- Opening Delimiter -
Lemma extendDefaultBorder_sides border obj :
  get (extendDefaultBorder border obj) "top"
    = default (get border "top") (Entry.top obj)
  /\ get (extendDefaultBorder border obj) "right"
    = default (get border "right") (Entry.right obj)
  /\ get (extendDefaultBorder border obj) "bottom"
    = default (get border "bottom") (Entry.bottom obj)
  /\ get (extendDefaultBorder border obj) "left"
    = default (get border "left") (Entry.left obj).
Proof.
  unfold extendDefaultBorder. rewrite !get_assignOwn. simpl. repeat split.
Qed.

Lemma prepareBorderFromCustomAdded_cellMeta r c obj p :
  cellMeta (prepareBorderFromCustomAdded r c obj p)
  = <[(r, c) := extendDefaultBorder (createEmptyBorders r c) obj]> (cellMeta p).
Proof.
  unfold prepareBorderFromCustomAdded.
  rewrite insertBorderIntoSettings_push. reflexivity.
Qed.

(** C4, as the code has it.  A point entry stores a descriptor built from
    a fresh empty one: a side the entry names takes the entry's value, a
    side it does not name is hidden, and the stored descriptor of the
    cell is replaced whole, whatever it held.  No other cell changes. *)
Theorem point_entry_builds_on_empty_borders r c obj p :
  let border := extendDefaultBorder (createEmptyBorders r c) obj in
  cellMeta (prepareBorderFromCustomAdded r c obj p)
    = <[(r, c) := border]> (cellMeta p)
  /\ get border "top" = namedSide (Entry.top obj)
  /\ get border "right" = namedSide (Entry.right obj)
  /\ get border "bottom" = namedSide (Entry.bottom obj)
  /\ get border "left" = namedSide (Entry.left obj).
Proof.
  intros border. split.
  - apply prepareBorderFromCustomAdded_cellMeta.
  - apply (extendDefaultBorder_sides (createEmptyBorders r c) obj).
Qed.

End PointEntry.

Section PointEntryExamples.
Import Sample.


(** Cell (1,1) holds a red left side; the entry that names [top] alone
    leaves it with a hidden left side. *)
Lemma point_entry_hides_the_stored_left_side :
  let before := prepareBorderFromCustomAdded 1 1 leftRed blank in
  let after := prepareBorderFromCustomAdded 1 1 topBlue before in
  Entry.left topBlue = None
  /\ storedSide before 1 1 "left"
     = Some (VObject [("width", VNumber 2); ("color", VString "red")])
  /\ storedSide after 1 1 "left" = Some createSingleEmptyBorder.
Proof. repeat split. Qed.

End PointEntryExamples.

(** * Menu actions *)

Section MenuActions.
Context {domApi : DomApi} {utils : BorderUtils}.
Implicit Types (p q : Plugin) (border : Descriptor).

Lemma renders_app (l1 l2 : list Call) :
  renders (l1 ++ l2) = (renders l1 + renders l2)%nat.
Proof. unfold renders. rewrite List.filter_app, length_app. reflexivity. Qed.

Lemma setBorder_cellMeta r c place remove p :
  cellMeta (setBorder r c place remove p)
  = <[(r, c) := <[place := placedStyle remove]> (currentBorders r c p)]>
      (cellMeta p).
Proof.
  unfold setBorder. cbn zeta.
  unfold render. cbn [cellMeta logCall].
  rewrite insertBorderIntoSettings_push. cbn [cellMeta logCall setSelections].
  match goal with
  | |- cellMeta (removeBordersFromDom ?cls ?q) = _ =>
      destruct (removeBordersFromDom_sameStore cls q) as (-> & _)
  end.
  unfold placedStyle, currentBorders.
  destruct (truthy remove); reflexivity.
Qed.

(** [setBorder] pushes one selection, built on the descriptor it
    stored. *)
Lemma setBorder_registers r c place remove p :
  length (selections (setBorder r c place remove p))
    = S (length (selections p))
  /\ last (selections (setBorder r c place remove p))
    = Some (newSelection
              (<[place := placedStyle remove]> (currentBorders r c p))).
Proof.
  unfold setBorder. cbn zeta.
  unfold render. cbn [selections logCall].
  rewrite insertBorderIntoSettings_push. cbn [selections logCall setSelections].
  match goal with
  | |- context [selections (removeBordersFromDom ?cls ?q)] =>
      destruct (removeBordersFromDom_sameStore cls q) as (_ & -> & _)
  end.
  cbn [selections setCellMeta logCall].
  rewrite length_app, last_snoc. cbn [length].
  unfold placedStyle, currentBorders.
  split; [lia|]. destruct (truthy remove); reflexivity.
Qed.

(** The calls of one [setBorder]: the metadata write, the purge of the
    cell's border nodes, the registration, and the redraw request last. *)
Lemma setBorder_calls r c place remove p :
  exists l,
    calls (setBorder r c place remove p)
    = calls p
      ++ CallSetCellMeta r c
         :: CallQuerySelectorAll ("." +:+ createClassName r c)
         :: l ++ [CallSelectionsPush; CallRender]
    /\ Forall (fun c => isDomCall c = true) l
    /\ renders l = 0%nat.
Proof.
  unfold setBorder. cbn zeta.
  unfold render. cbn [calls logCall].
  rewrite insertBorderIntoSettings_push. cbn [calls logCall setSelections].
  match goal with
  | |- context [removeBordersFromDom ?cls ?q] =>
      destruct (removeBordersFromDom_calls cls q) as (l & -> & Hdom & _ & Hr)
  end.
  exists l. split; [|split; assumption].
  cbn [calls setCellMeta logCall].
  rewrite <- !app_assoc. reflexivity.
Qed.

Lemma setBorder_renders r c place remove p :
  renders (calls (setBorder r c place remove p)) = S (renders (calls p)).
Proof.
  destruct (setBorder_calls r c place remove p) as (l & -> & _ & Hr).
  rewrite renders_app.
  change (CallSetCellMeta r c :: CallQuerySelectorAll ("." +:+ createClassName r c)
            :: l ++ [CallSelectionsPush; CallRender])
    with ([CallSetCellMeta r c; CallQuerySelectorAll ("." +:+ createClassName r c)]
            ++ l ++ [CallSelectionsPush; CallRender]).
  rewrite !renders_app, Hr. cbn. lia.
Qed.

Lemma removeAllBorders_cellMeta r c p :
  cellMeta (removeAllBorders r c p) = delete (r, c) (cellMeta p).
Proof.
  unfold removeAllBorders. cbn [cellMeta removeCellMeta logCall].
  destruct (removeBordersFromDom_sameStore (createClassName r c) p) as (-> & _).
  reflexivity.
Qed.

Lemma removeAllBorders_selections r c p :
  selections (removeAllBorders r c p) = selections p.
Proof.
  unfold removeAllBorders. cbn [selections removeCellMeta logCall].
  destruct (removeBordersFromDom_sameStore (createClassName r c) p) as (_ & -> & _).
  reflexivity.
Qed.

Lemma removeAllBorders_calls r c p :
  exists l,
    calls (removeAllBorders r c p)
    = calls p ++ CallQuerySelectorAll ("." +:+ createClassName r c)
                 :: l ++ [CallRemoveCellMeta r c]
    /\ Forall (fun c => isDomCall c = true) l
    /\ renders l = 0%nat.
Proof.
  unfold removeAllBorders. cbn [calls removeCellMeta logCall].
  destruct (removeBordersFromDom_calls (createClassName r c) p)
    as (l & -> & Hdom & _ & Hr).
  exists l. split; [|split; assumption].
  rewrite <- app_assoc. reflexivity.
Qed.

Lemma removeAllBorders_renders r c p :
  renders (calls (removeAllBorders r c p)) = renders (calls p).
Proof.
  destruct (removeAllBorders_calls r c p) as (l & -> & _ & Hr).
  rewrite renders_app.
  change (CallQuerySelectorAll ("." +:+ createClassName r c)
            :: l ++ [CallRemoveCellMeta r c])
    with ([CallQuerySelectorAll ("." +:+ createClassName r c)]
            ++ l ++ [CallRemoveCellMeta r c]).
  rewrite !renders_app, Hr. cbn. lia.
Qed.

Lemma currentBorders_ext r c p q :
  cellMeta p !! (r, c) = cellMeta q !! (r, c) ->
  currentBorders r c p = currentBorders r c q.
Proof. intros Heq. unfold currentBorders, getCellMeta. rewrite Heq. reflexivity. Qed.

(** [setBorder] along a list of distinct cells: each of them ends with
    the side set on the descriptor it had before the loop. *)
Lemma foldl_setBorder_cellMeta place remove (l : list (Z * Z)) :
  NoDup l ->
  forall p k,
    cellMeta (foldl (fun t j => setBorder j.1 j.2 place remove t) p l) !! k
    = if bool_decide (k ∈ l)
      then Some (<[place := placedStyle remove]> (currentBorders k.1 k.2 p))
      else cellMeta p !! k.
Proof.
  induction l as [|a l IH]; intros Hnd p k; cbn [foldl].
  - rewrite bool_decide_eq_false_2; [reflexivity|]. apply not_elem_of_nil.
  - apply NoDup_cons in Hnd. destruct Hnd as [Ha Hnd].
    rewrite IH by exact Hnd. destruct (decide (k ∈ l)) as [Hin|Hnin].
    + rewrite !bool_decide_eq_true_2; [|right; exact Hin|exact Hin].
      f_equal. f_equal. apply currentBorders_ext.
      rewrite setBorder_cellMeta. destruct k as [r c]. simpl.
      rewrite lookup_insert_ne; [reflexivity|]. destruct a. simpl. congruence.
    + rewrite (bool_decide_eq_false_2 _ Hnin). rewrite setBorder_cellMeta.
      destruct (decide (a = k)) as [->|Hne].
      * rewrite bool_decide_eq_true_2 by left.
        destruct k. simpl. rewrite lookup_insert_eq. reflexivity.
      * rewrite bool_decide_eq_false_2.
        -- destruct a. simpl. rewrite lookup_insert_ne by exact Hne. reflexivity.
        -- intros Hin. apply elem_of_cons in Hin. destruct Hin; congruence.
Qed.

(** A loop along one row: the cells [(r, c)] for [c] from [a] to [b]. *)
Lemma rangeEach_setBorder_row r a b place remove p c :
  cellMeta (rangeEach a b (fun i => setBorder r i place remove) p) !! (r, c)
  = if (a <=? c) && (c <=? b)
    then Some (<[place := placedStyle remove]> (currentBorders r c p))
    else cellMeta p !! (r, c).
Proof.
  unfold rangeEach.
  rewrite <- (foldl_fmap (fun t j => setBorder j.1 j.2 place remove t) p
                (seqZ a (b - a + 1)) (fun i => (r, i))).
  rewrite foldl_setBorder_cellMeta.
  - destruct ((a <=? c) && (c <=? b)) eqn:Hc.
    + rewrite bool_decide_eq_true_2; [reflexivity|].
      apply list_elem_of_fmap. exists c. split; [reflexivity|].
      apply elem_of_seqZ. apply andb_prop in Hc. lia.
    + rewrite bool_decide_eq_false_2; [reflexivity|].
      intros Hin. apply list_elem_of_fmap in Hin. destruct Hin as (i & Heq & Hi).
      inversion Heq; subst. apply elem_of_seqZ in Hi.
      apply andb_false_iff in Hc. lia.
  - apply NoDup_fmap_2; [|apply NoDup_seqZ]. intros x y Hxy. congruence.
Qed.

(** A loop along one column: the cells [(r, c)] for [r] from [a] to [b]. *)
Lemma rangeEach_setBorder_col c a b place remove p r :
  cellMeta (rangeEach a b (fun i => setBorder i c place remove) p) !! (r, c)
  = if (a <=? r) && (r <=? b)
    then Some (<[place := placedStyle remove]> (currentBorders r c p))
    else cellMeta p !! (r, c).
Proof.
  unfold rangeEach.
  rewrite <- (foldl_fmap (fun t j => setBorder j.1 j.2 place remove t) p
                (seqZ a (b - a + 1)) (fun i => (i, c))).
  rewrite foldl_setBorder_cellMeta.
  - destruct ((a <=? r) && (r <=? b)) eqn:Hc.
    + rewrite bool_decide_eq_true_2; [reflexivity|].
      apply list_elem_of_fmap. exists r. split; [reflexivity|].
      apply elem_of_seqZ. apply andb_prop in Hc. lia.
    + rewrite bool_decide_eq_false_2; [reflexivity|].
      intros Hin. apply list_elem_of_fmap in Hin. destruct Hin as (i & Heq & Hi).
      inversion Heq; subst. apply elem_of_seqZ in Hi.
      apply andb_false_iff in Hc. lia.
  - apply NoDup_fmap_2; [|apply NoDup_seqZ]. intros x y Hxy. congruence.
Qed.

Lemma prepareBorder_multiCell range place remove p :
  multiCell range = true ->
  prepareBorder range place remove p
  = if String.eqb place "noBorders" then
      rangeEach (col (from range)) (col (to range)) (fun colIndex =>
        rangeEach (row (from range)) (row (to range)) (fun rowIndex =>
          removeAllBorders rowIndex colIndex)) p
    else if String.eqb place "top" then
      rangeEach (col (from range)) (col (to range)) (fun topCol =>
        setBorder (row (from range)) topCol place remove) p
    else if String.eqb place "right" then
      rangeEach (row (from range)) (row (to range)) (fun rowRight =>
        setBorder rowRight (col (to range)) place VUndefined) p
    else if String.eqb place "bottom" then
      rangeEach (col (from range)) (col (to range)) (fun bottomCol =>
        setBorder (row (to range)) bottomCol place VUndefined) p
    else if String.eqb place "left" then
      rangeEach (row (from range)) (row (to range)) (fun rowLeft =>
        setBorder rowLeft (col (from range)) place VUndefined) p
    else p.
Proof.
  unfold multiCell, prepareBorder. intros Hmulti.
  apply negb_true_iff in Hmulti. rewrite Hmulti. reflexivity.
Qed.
- Closing Delimiter -
*REQUIRED ACTION:* Each line from the top of the data, up to and including the line that contains "Section PointEntryExamples.", should be set down exactly.

*RESPONSE TO THIS TASK:*
Lemma extendDefaultBorder_sides border obj :
  get (extendDefaultBorder border obj) "top"
    = default (get border "top") (Entry.top obj)
  /\ get (extendDefaultBorder border obj) "right"
    = default (get border "right") (Entry.right obj)
  /\ get (extendDefaultBorder border obj) "bottom"
    = default (get border "bottom") (Entry.bottom obj)
  /\ get (extendDefaultBorder border obj) "left"
    = default (get border "left") (Entry.left obj).
Proof.
  unfold extendDefaultBorder. rewrite !get_assignOwn. simpl. repeat split.
Qed.

Lemma prepareBorderFromCustomAdded_cellMeta r c obj p :
  cellMeta (prepareBorderFromCustomAdded r c obj p)
  = <[(r, c) := extendDefaultBorder (createEmptyBorders r c) obj]> (cellMeta p).
Proof.
  unfold prepareBorderFromCustomAdded.
  rewrite insertBorderIntoSettings_push. reflexivity.
Qed.

(** C4, as the code has it.  A point entry stores a descriptor built from
    a fresh empty one: a side the entry names takes the entry's value, a
    side it does not name is hidden, and the stored descriptor of the
    cell is replaced whole, whatever it held.  No other cell changes. *)
Theorem point_entry_builds_on_empty_borders r c obj p :
  let border := extendDefaultBorder (createEmptyBorders r c) obj in
  cellMeta (prepareBorderFromCustomAdded r c obj p)
    = <[(r, c) := border]> (cellMeta p)
  /\ get border "top" = namedSide (Entry.top obj)
  /\ get border "right" = namedSide (Entry.right obj)
  /\ get border "bottom" = namedSide (Entry.bottom obj)
  /\ get border "left" = namedSide (Entry.left obj).
Proof.
  intros border. split.
  - apply prepareBorderFromCustomAdded_cellMeta.
  - apply (extendDefaultBorder_sides (createEmptyBorders r c) obj).
Qed.

End PointEntry.

Section PointEntryExamples.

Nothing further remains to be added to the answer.